IMPORTANT NOTICE: A printed copy of this document may not be the document currently in effect. The official version is the online version located on the Sandia Restricted Network (SRN).
Pressure Safety Manual
3. PRESSURE SAFETY PRACTICES
Subject Matter Experts: Shane Page, and David Paoletta
Contributor: Pressure Safety Committee
MN471000, Issue S
Revision Date:March 31, 2008; Replaces Document Dated: October 8, 2007
Administrative Changes: June 8, 2010, May 26, 2011, and January 19, 2012
The objectives of good pressure system design are to:
- Operate safely, which is Sandia's primary goal.
- Attain the intended system objectives.
A pressurized operation is justified in manned areas at SNL only if the system is demonstrated to be safe.
Unmanned operation is mandatory if safety cannot be demonstrated. Even for unmanned operation, the responsible line manager must assess the consequences of damage to facilities and equipment.
The Pressure Safety Committee (PSC) will make determinations of interpretation or adequacy should any doubt exist that the intent of this Program has been met.
This section contains a partial list of techniques used to minimize risk and exposure to the hazards of pressure systems.
Requirements
Members of the Workforce shall use one or more of the following measures to minimize risks and exposure to pressure system hazards:
- Identify all hazards and consequences. Methodically identify all hazards. (Perform a Preliminary Hazard Assessment.) Consider especially how failure may occur, and the possible consequences.
- Go "remote." The safest locations for pressure systems are remote from people.
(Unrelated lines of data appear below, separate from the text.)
(* ===== verification/ProtectionFacts.v ===== *)
(** * ProtectionFacts: the rule chosen and the decision taken *)

From Stdlib Require Import OrdersEx.
From S2P Require Import Prelude GoString ExprFacts PathMatch Protection.
Local Open Scope nat_scope.

(** ** The pattern matcher does not depend on its fuel *)

Lemma str_drop_length (n : nat) (s : string) :
  String.length (str_drop n s) = String.length s - n.
Proof. revert n. induction s as [|c s IH]; intros [|n]; cbn; auto. Qed.

Lemma getEsc_shorter (chunk rest : string) (r : Z) :
  getEsc chunk = Some (r, rest) → String.length rest < String.length chunk.
Proof.
  unfold getEsc. destruct chunk as [|c chunk]; [done|]. intros H.
  repeat case_decide; try done.
  - destruct (DecodeRuneInString chunk) as [r' n]. repeat case_match; simplify_eq.
    rewrite str_drop_length. cbn. lia.
  - destruct (DecodeRuneInString (String c chunk)) as [r' n] eqn:E.
    pose proof (ExprFacts.decode_size c chunk) as Hs. rewrite E in Hs. cbn [snd] in Hs.
    repeat case_match; simplify_eq. rewrite str_drop_length. cbn in *. lia.
Qed.

Lemma class_range_shorter (chunk rest : string) (lo hi : Z) :
  class_range chunk = Some (lo, hi, rest) → String.length rest < String.length chunk.
Proof.
  unfold class_range. destruct (getEsc chunk) as [[r c1]|] eqn:E1; [|done]. cbn.
  apply getEsc_shorter in E1. destruct c1 as [|d c1]; [by intros [= _ _ <-]|].
  case_decide; [|by intros [= _ _ <-]].
  destruct (getEsc c1) as [[r2 c2]|] eqn:E2; [|done]. cbn. intros [= _ _ <-].
  apply getEsc_shorter in E2. cbn in *. lia.
Qed.
(* ===== verification/ReviewGateFacts.v ===== *)
(** * ReviewGateFacts: approvals, the merge gate, re-anchored comments *)

From S2P Require Import Prelude GoString PathMatch Protection ReviewGate.
Local Open Scope nat_scope.

(** ** The decision of each reviewer *)

(** The states of an author's reviews that are decisions, in order. *)
Definition decisions (a : Z) (reviews : list ReviewRow) : list PrReviewState :=
  omap (fun r => if decide (int64FromPg (AuthorUserID r) = a ∧ is_decision (State r) = true)
                 then Some (State r) else None) reviews.

(** The decision that counts for [a]: the last one; none for the author of the
    pull request and for reviews without an author. *)
Definition counting (pr a : Z) (reviews : list ReviewRow) : option PrReviewState :=
  if decide (a = pr ∨ a = 0%Z) then None else last (decisions a reviews).

Definition author (r : ReviewRow) : Z := int64FromPg (AuthorUserID r).

Lemma counting_snoc pr a l r :
  counting pr a (l ++ [r]) =
  if decide (author r = a ∧ is_decision (State r) = true ∧ a ≠ pr ∧ a ≠ 0%Z)
  then Some (State r) else counting pr a l.
Proof.
  unfold counting, decisions, author. rewrite omap_app. cbn.
  destruct (decide (a = pr ∨ a = 0%Z)); [rewrite decide_False by tauto; done|].
  destruct (decide (_ = a ∧ _)) as [[H1 H2]|H].
  - rewrite decide_True by tauto. cbn. by rewrite last_snoc.
  - rewrite decide_False by tauto. cbn. by rewrite app_nil_r.
Qed.

(** The invariant of the loop of latestPerAuthor. *)
Definition latest_inv (pr : Z) (l : list ReviewRow) (st : latest_st) : Prop :=
  (curValid st = false → curAuthor st = 0%Z) ∧ ∀ a, flush pr st !! a = counting pr a l.

Lemma flush_lookup pr st a :
  flush pr st !! a =
  if decide (curValid st = true ∧ curAuthor st = a ∧ a ≠ pr ∧ a ≠ 0%Z ∧
             is_decision (curState st) = true)
  then Some (curState st) else out st !! a.
Proof.
  unfold flush. destruct (negb _ || _ || _) eqn:E.
  - rewrite decide_False; [done|]. rewrite !orb_true_iff, !bool_decide_eq_true, negb_true_iff in E.
    intros (H1 & <- & H2 & H3 & _). naive_solver congruence.
  - bools. destruct (is_decision (curState st)) eqn:Ed.
    + destruct (decide (curAuthor st = a)) as [<-|Hne].
      * rewrite decide_True by done. by rewrite lookup_insert_eq.
      * rewrite decide_False by tauto. by rewrite lookup_insert_ne.
    + by rewrite decide_False by naive_solver.
Qed.

Lemma latest_step_inv pr l st r :
  latest_inv pr l st → latest_inv pr (l ++ [r]) (latest_step pr st r).
Proof.
  intros [Hv Hf]. unfold latest_step. fold (author r). case_decide as Ha.
  - split; [done|]. intros a. rewrite flush_lookup. cbn [curValid curAuthor curState out].
    rewrite counting_snoc, Hf. decide_goal; naive_solver.
  - destruct (is_decision (State r)) eqn:Ed.
    + split; [exact Hv|]. intros a. rewrite flush_lookup. cbn [curValid curAuthor curState out].
      rewrite counting_snoc, <-Hf, flush_lookup. rewrite Ha, Ed.
      destruct (curValid st); [|specialize (Hv eq_refl)]; decide_goal; naive_solver congruence.
    + split; [exact Hv|]. intros a. rewrite counting_snoc, Hf.
      rewrite decide_False; [done|]. naive_solver congruence.
Qed.

Lemma latestPerAuthor_counting reviews pr a :
  latestPerAuthor reviews pr !! a = counting pr a reviews.
Proof.
  unfold latestPerAuthor.
  assert (∀ l st l0, latest_inv pr l0 st →
    latest_inv pr (l0 ++ l) (foldl (latest_step pr) st l)) as Hloop.
  { intros l. induction l as [|r l IH]; intros st l0 Hi; cbn; [by rewrite app_nil_r|].
    rewrite (cons_middle r l0 l), app_assoc. apply IH. by apply latest_step_inv. }
  apply (Hloop reviews (MkLatest ∅ 0 ReviewComment false) []).
  split; [done|]. intros b. unfold counting. by case_decide.
Qed.

(** ** Counting *)

Lemma latestApprovers_elem m a : a ∈ latestApprovers m ↔ m !! a = Some Approve.
Proof.
  unfold latestApprovers. rewrite <-elem_of_map_to_list.
  induction (map_to_list m) as [|[k v] l IH]; [set_solver|]. cbn [foldr fst snd].
  rewrite elem_of_cons. case_decide; [rewrite elem_of_union, elem_of_singleton|]; rewrite IH;
    naive_solver.
Qed.

Lemma count_approves m : (countLatestDecisions m).1 = size (latestApprovers m).
Proof.
  unfold countLatestDecisions, latestApprovers.
  pose proof (NoDup_fst_map_to_list m) as Hnd. revert Hnd.
  induction (map_to_list m) as [|[k v] l IH]; intros Hnd; [done|]. cbn [foldr fst snd].
  rewrite fmap_cons in Hnd. apply NoDup_cons in Hnd as [Hk Hnd]. specialize (IH Hnd).
  destruct (foldr _ (0, false) l) as [n b]. cbn in IH. subst n.
  destruct v; rewrite ?decide_False, ?decide_True by done; cbn [fst]; try done.
  rewrite size_union, size_singleton; [done|]. intros x Hx%elem_of_singleton Hin. subst x. apply Hk.
  cbn. clear -Hin. induction l as [|[k' v'] l IH]; [set_solver|]. cbn [foldr fst snd] in Hin.
  rewrite fmap_cons. case_decide; set_solver.
Qed.

Lemma count_requests m : (countLatestDecisions m).2 = true ↔ ∃ a, m !! a = Some RequestChanges.
Proof.
  unfold countLatestDecisions. setoid_rewrite <-elem_of_map_to_list.
  induction (map_to_list m) as [|[k v] l IH]; [set_solver|]. cbn [foldr fst snd].
  destruct (foldr _ (0, false) l) as [n b]. cbn in *. setoid_rewrite elem_of_cons.
  destruct v; cbn; rewrite ?IH; naive_solver.
Qed.

(** C23: The review gate: [Evaluate] is satisfied exactly when no reviewer's
    last decision requests changes, at least the required number of reviewers have
    approval as their last decision, and the code owners' review, where the governing
    rule requires it, is in.  The last decision of a reviewer ignores comments; the
    author of the pull request never counts; the order in which different
    reviewers' rows come does not matter.  So a comment does not lift a request for changes, and the approval of
    a reader counts: docs/public/user/branch-protection.md says the opposite of both. *)
Theorem Evaluate_satisfied {E} (co : gset Z → res E (bool * list string))
    (cof : gset Z → bool * list string) (rules : list BranchProtectionRule) (base : string)
    (reviews : list ReviewRow) (pr : Z) :
  (∀ s, co s = Ok (cof s)) →
  let rule := MatchLongestRule rules base in
  ∃ g (approvers : gset Z), Evaluate co rules base reviews pr = Ok g ∧
    (∀ a, a ∈ approvers ↔ counting pr a reviews = Some Approve) ∧
    CurrentApprovals g = size approvers ∧
    (Satisfied g = true ↔
       (∀ a, counting pr a reviews ≠ Some RequestChanges) ∧
       (from_option RequiredReviewCount 0%Z rule ≤ Z.of_nat (size approvers))%Z ∧
       (from_option RequireCodeOwnerReview false rule = true → (cof approvers).1 = true)).
Proof.
  intros Hco rule. unfold Evaluate. fold rule.
  set (latest := latestPerAuthor reviews pr).
  pose proof (count_approves latest) as Ha. pose proof (count_requests latest) as Hr.
  destruct (countLatestDecisions latest) as [n rc]. cbn in Ha, Hr. subst n.
  assert (rc = false ↔ ∀ a, counting pr a reviews ≠ Some RequestChanges) as Hrc.
  { rewrite <-not_true_iff_false, Hr. setoid_rewrite <-latestPerAuthor_counting. naive_solver. }
  clear Hr.
  assert (∀ a, a ∈ latestApprovers latest ↔ counting pr a reviews = Some Approve) as Hap
    by (intros a; by rewrite latestApprovers_elem, <-latestPerAuthor_counting).
  rewrite Hco. destruct (cof (latestApprovers latest)) as [ok missing] eqn:Ec.
  destruct rule as [r|]; cbn [from_option].
  - destruct (RequireCodeOwnerReview r) eqn:Eo; cbn; eexists _, (latestApprovers latest);
      (split; [done|]); (split; [exact Hap|]); rewrite ?Ec; cbn;
      destruct rc; cbn; try case_bool_decide; cbn; try destruct ok; cbn;
      (split; [done|]); rewrite <-Hrc; intuition (lia || congruence).
  - cbn. eexists _, (latestApprovers latest). split; [done|]. split; [exact Hap|].
    destruct rc; cbn; try case_bool_decide; cbn; (split; [done|]); rewrite <-Hrc;
      intuition (lia || congruence).
Qed.

Lemma Evaluate_satisfied_witness :
  ∃ g, Evaluate (E := unit) (fun _ => Ok (true, []))
      [MkRule 1 "trunk" "branch" false false false [] 1 false []] "trunk"
      [MkReview (Some 2%Z) RequestChanges; MkReview (Some 2%Z) Approve;
       MkReview (Some 2%Z) ReviewComment; MkReview (Some 9%Z) RequestChanges] 9 = Ok g ∧
    CurrentApprovals g = 1 ∧ Satisfied g = true.
Proof.
  destruct (Evaluate_satisfied (E := unit) (fun _ => Ok (true, [])) (fun _ => (true, []))
    [MkRule 1 "trunk" "branch" false false false [] 1 false []] "trunk"
    [MkReview (Some 2%Z) RequestChanges; MkReview (Some 2%Z) Approve;
     MkReview (Some 2%Z) ReviewComment; MkReview (Some 9%Z) RequestChanges] 9 ltac:(done))
    as (g & ap & Hg & Hap & Hn & _).
  exists g. split; [exact Hg|]. vm_compute in Hg. injection Hg as <-. done.
Defined.

(** ** Lines and re-anchoring *)

(** The lines of a text: what newlines end, and an unterminated rest. *)
Fixpoint lines_acc (acc s : string) : list string :=
  match s with
  | "" => if decide (acc = "") then [] else [acc]
  | String c s =>
      if decide (c = "010"%char) then acc :: lines_acc "" s else lines_acc (acc +:+ String c "") s
  end.

Definition lines (s : string) : list string := lines_acc "" s.

Lemma lineAt_loop_lines s acc line n :
  line ≤ n → lineAt_loop s acc line n = lines_acc acc s !! (n - line).
Proof.
  revert acc line. induction s as [|c s IH]; intros acc line Hle; cbn [lineAt_loop lines_acc].
  - destruct (decide (acc = "")) as [->|Ha]; [rewrite decide_False by tauto; done|].
    case_decide as Hn.
    + destruct Hn as [-> _]. by rewrite Nat.sub_diag.
    + destruct (n - line) eqn:E; [|done]. exfalso. apply Hn. split; [lia|done].
  - case_decide; [|by apply IH]. case_decide as Hn; [subst; by rewrite Nat.sub_diag|].
    rewrite IH by lia. destruct (n - line) eqn:E; [lia|]. cbn. f_equal. lia.
Qed.

Lemma lineAt_lines b n :
  lineAt (Some b) n = if decide (n < 1)%Z then None else lines b !! Z.to_nat (n - 1).
Proof.
  unfold lineAt. case_decide; [done|]. rewrite lineAt_loop_lines by lia.
  unfold lines. f_equal. lia.
Qed.

(** The anchor a comment gets, without the blob cache. *)
Definition anchor (readBlob : string → string → option string) (base head : string)
    (c : ReviewCommentRow) : option Z :=
  let ref := if decide (CSide c = SideLeft) then base else head in
  match readBlob (OriginalCommitSha c) (FilePath c), readBlob ref (FilePath c) with
  | Some b1, Some b2 =>
      let n := Z.to_nat (OriginalLine c - 1) in
      if decide ((1 ≤ OriginalLine c)%Z ∧ is_Some (lines b1 !! n) ∧ lines b1 !! n = lines b2 !! n)
      then Some (OriginalLine c) else None
  | _, _ => None
  end.

Definition reanchored rb base head (c : ReviewCommentRow) : ReviewCommentRow :=
  MkComment (CID c) (FilePath c) (CSide c) (OriginalCommitSha c) (OriginalLine c)
    (anchor rb base head c).

(** The cache holds what reading would give. *)
Definition cache_ok (rb : string → string → option string) (m : blob_cache) : Prop :=
  ∀ r p b, m !! (r, p) = Some b → b = rb r p.

Lemma loadBlob_ok rb m r p :
  cache_ok rb m → ∃ m', loadBlob rb m r p = (rb r p, m') ∧ cache_ok rb m'.
Proof.
  intros Hm. unfold loadBlob. destruct (m !! (r, p)) as [b|] eqn:E.
  - exists m. by rewrite (Hm _ _ _ E).
  - eexists. split; [done|]. intros r' p' b Hb.
    destruct (decide ((r, p) = (r', p'))) as [[= <- <-]|Hne].
    + rewrite lookup_insert_eq in Hb. congruence.
    + rewrite lookup_insert_ne in Hb by done. eauto.
Qed.

Lemma remap_one_ok rb base head m c :
  cache_ok rb m → ∃ m', remap_one rb base head m c = (reanchored rb base head c, m') ∧ cache_ok rb m'.
Proof.
  intros Hm. unfold remap_one, reanchored, anchor.
  destruct (loadBlob_ok rb m (OriginalCommitSha c) (FilePath c) Hm) as (m1 & -> & Hm1).
  set (ref := if decide _ then base else head).
  destruct (loadBlob_ok rb m1 ref (FilePath c) Hm1) as (m2 & -> & Hm2).
  exists m2. split; [|done]. f_equal. f_equal.
  destruct (rb (OriginalCommitSha c) _) as [b1|], (rb ref _) as [b2|]; rewrite ?lineAt_lines.
  all: try (cbn [lineAt]; repeat case_match; done).
  destruct (decide (OriginalLine c < 1)%Z); [rewrite decide_False by (intros [? _]; lia); done|].
  destruct (lines b1 !! _) as [l1|]; [|by rewrite decide_False by naive_solver].
  destruct (lines b2 !! _) as [l2|]; [|by rewrite decide_False by naive_solver].
  case_decide; [subst; rewrite decide_True; [done|]; split_and!; [lia|done..]|].
  rewrite decide_False; [done|]. naive_solver.
Qed.

Lemma remap_loop_ok rb base head m rows :
  cache_ok rb m → remap_loop rb base head m rows = map (reanchored rb base head) rows.
Proof.
  revert m. induction rows as [|c rows IH]; intros m Hm; [done|]. cbn [remap_loop map].
  destruct (remap_one_ok rb base head m c Hm) as (m' & -> & Hm'). by rewrite IH.
Qed.

(** Re-anchoring of review comments: the blob cache is transparent, every
    comment is anchored at its original line exactly when that line exists in the
    original and the new file and is the same text, and outdated otherwise; running
    it again changes nothing. *)
Theorem RemapAllForPR_spec (rb : string → string → option string) (base head : string)
    (rows : list ReviewCommentRow) :
  base ≠ "" → head ≠ "" →
  RemapAllForPR rb base head rows = map (reanchored rb base head) rows ∧
  RemapAllForPR rb base head (RemapAllForPR rb base head rows) = RemapAllForPR rb base head rows.
Proof.
  intros Hb Hh. unfold RemapAllForPR. rewrite !decide_False by tauto.
  assert (cache_ok rb ∅) as He by (intros r p b Hm; by rewrite lookup_empty in Hm).
  rewrite !remap_loop_ok by done. split; [done|]. rewrite map_map. by apply map_ext.
Qed.

Lemma RemapAllForPR_spec_witness :
  let nl := String "010" "" in
  let rb r _ := if decide (r = "old") then Some ("a" +:+ nl +:+ "b" +:+ nl)
                else Some ("a" +:+ nl +:+ "c") in
  let c n := MkComment 1 "f" SideRight "old" n None in
  RemapAllForPR rb "base" "head" [c 1%Z; c 2%Z] = map (reanchored rb "base" "head") [c 1%Z; c 2%Z].
Proof. intros nl rb c. apply (RemapAllForPR_spec rb); discriminate. Defined.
Consider these factors:
- How often are people near pressure systems?
- How long do people remain near pressure systems?
- What is the potential for much greater system damage at high pressure?
- Minimize pressure and total volume. Stored energy available for release in case of sudden rupture of a pressure vessel is proportional to total volume, pressure, and compressibility of the fluid. Examine carefully all alternatives to placing high-energy systems in densely populated, high-dollar-value areas.
Caution: Do not use volume or pressure greater than required.
- Use recognized standards. Standards are available for design of a system that derives from analytical procedures and experience. (See the Bibliography)
- Design conservatively. When in doubt, use conservative judgment.
Caution: Do not rely too heavily on what you think is an "inherent" safety factor. Sometimes the supposed factor is not present.
- Use material with a predictably safe failure mode. "Brittle" materials sometimes fail unpredictably. For such materials it may be pointless to increase the factor of safety.
Caution: In manned areas never use a brittle material for a pressure system unless the system is properly shielded.
- Demonstrate structural integrity by overpressure test. Place pressure vessels in service only after they pass appropriate overpressure tests. Conduct the overpressure tests at a level exceeding the Maximum Allowable Working Pressure (MAWP), as shown in Figure 3-1.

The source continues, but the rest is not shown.